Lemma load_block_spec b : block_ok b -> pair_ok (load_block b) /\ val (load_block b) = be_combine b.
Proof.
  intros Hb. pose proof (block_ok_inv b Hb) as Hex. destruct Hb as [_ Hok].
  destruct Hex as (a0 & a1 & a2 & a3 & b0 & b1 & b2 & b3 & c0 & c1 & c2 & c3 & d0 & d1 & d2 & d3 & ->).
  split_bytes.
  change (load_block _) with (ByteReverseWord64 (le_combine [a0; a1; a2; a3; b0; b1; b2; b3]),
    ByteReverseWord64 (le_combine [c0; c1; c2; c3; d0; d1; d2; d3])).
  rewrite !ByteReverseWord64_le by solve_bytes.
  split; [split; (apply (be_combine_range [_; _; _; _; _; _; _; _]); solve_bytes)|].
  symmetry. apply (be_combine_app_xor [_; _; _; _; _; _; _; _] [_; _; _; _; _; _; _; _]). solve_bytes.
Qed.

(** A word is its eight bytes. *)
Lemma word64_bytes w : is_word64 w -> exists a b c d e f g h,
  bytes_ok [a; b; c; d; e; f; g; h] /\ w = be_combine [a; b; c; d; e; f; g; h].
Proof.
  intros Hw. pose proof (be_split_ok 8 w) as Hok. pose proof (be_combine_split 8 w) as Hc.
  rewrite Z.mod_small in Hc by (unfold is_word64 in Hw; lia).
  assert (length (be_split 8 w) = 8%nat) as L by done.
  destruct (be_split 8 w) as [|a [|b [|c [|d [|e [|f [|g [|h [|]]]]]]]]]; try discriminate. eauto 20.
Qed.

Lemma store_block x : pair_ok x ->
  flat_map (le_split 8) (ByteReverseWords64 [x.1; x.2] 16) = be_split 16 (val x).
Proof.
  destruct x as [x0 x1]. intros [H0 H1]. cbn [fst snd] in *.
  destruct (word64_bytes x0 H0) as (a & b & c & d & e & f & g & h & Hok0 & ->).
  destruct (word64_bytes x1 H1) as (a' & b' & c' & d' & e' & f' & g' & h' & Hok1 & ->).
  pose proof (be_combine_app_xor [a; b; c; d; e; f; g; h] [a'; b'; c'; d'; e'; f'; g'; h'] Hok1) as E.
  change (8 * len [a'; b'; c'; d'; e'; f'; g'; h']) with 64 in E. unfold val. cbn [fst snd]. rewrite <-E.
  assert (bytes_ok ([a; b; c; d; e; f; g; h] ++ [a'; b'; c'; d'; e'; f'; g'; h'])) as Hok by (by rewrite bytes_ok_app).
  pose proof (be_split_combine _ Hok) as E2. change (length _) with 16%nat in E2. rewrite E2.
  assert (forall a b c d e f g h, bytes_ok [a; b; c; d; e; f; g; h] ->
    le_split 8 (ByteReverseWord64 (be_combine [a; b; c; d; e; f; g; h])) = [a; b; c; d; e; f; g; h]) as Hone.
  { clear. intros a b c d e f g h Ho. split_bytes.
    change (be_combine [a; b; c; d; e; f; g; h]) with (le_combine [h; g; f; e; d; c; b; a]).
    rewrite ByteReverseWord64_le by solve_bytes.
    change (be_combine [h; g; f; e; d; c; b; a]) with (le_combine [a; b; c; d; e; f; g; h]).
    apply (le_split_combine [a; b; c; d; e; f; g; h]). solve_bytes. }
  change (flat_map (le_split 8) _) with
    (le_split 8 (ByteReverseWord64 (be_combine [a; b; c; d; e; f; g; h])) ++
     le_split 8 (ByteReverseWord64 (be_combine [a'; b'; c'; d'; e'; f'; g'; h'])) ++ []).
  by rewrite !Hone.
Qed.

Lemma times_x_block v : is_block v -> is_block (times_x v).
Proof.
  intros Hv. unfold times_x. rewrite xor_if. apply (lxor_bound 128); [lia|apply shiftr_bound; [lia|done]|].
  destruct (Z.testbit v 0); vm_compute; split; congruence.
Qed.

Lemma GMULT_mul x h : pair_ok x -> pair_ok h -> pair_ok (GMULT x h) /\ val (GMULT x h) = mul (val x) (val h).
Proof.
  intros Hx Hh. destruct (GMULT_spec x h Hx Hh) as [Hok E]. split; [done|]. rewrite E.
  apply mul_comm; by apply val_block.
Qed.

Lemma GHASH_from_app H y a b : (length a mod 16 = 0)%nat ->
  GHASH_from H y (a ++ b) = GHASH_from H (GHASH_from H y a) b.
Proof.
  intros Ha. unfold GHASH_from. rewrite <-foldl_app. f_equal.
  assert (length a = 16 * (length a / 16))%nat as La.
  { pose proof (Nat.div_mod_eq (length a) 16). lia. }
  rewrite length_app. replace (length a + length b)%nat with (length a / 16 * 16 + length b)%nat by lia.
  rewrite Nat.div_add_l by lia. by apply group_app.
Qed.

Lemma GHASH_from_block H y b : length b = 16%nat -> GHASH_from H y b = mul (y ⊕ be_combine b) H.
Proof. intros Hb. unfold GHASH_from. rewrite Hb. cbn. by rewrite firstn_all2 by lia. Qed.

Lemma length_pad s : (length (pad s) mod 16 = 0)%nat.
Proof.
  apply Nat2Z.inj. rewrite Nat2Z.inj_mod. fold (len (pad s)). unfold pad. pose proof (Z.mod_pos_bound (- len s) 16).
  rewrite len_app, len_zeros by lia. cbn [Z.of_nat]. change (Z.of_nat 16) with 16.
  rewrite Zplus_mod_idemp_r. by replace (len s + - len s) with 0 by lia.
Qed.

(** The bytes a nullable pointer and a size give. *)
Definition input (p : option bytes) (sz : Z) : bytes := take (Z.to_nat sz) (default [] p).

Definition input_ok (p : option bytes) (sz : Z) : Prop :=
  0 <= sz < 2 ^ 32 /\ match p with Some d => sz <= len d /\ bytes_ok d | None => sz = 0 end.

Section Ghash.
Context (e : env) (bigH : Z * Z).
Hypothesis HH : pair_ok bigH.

+===+

Copy the records above faithfully. Begin at their first line, end at the line containing "change (load_block _)", and include nothing else.

**Output of the task**
Lemma load_block_spec b : block_ok b -> pair_ok (load_block b) /\ val (load_block b) = be_combine b.
Proof.
  intros Hb. pose proof (block_ok_inv b Hb) as Hex. destruct Hb as [_ Hok].
  destruct Hex as (a0 & a1 & a2 & a3 & b0 & b1 & b2 & b3 & c0 & c1 & c2 & c3 & d0 & d1 & d2 & d3 & ->).
  split_bytes.
  change (load_block _) with (ByteReverseWord64 (le_combine [a0; a1; a2; a3; b0; b1; b2; b3]),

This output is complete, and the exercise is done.